[Stored data]
========
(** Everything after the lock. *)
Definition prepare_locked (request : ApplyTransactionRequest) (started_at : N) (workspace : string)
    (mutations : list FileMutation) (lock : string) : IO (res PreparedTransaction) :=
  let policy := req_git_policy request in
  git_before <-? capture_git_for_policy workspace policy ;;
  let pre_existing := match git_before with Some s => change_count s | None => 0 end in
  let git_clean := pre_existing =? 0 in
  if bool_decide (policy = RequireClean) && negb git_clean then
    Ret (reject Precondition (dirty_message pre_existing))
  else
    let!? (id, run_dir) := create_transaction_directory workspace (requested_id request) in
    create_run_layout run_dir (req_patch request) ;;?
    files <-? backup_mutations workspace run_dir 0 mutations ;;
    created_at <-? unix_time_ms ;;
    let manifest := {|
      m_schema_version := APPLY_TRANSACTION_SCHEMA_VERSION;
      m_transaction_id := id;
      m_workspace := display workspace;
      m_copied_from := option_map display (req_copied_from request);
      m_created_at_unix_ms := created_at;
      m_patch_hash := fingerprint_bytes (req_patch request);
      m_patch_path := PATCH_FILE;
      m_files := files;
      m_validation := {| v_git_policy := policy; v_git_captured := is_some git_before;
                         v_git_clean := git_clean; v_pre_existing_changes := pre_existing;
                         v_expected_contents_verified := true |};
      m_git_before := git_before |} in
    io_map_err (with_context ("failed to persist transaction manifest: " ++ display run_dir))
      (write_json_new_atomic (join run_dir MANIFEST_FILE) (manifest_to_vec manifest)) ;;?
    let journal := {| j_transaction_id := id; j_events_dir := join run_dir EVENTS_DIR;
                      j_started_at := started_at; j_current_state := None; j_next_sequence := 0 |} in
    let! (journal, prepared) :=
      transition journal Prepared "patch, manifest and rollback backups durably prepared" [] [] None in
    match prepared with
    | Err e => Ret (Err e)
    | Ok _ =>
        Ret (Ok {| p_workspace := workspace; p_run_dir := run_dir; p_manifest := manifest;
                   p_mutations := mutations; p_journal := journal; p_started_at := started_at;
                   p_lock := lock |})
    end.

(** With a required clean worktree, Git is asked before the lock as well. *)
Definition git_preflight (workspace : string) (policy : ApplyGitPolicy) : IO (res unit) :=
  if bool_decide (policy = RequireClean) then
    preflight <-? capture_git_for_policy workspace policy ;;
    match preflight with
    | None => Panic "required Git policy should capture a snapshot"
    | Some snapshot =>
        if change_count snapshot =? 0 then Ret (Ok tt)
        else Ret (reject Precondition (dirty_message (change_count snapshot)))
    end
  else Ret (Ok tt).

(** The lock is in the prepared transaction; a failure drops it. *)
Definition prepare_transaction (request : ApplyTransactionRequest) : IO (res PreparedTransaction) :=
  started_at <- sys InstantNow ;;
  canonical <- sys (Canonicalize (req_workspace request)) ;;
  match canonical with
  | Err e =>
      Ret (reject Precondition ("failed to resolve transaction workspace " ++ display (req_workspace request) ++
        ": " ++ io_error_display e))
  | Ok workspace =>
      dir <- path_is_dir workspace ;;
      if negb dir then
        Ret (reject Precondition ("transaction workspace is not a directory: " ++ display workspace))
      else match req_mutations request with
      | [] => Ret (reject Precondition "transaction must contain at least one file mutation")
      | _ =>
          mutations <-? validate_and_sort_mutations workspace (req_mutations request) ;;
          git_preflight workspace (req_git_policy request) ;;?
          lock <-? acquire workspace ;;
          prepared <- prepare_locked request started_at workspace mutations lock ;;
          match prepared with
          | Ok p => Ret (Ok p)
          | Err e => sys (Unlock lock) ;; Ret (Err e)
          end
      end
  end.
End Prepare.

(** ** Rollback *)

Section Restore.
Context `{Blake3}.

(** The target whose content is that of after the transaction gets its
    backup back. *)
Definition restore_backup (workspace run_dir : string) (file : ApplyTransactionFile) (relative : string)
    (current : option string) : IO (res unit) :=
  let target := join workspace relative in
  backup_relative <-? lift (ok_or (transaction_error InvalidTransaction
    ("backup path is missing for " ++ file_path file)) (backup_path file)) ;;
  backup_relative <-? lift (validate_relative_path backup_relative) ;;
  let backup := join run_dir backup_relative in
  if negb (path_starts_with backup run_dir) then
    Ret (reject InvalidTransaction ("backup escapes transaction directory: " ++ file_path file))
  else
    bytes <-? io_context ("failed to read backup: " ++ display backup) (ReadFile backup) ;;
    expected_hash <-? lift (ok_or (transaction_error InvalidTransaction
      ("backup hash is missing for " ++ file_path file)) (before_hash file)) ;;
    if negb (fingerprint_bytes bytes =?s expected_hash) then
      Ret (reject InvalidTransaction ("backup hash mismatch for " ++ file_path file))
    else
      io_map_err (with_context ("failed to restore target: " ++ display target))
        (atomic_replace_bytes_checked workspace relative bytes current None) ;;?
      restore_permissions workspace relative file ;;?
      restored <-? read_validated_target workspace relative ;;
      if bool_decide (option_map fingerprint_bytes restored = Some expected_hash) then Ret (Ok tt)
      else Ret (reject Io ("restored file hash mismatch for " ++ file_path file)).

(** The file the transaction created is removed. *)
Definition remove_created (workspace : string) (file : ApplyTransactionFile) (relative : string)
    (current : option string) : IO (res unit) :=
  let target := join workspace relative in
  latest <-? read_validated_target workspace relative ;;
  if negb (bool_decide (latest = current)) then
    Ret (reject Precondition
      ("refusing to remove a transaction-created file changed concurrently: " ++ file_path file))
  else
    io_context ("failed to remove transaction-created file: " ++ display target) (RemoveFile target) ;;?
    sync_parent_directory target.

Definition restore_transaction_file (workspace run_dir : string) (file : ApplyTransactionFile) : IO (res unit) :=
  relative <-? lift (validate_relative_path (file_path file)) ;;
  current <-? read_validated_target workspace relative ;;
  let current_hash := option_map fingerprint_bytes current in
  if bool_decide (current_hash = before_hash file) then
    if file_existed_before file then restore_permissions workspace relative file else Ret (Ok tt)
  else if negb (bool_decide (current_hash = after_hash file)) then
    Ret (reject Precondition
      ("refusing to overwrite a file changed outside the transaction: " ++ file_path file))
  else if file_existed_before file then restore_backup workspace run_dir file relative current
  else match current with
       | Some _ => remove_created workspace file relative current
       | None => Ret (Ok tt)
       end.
========
* [What the task requires]
What is needed is an exact copy of the lines from the one containing "else if negb" to the end of the data; please add nothing else.

* [Task result]
  else if negb (bool_decide (current_hash = after_hash file)) then
    Ret (reject Precondition
      ("refusing to overwrite a file changed outside the transaction: " ++ file_path file))
  else if file_existed_before file then restore_backup workspace run_dir file relative current
  else match current with
       | Some _ => remove_created workspace file relative current
       | None => Ret (Ok tt)
       end.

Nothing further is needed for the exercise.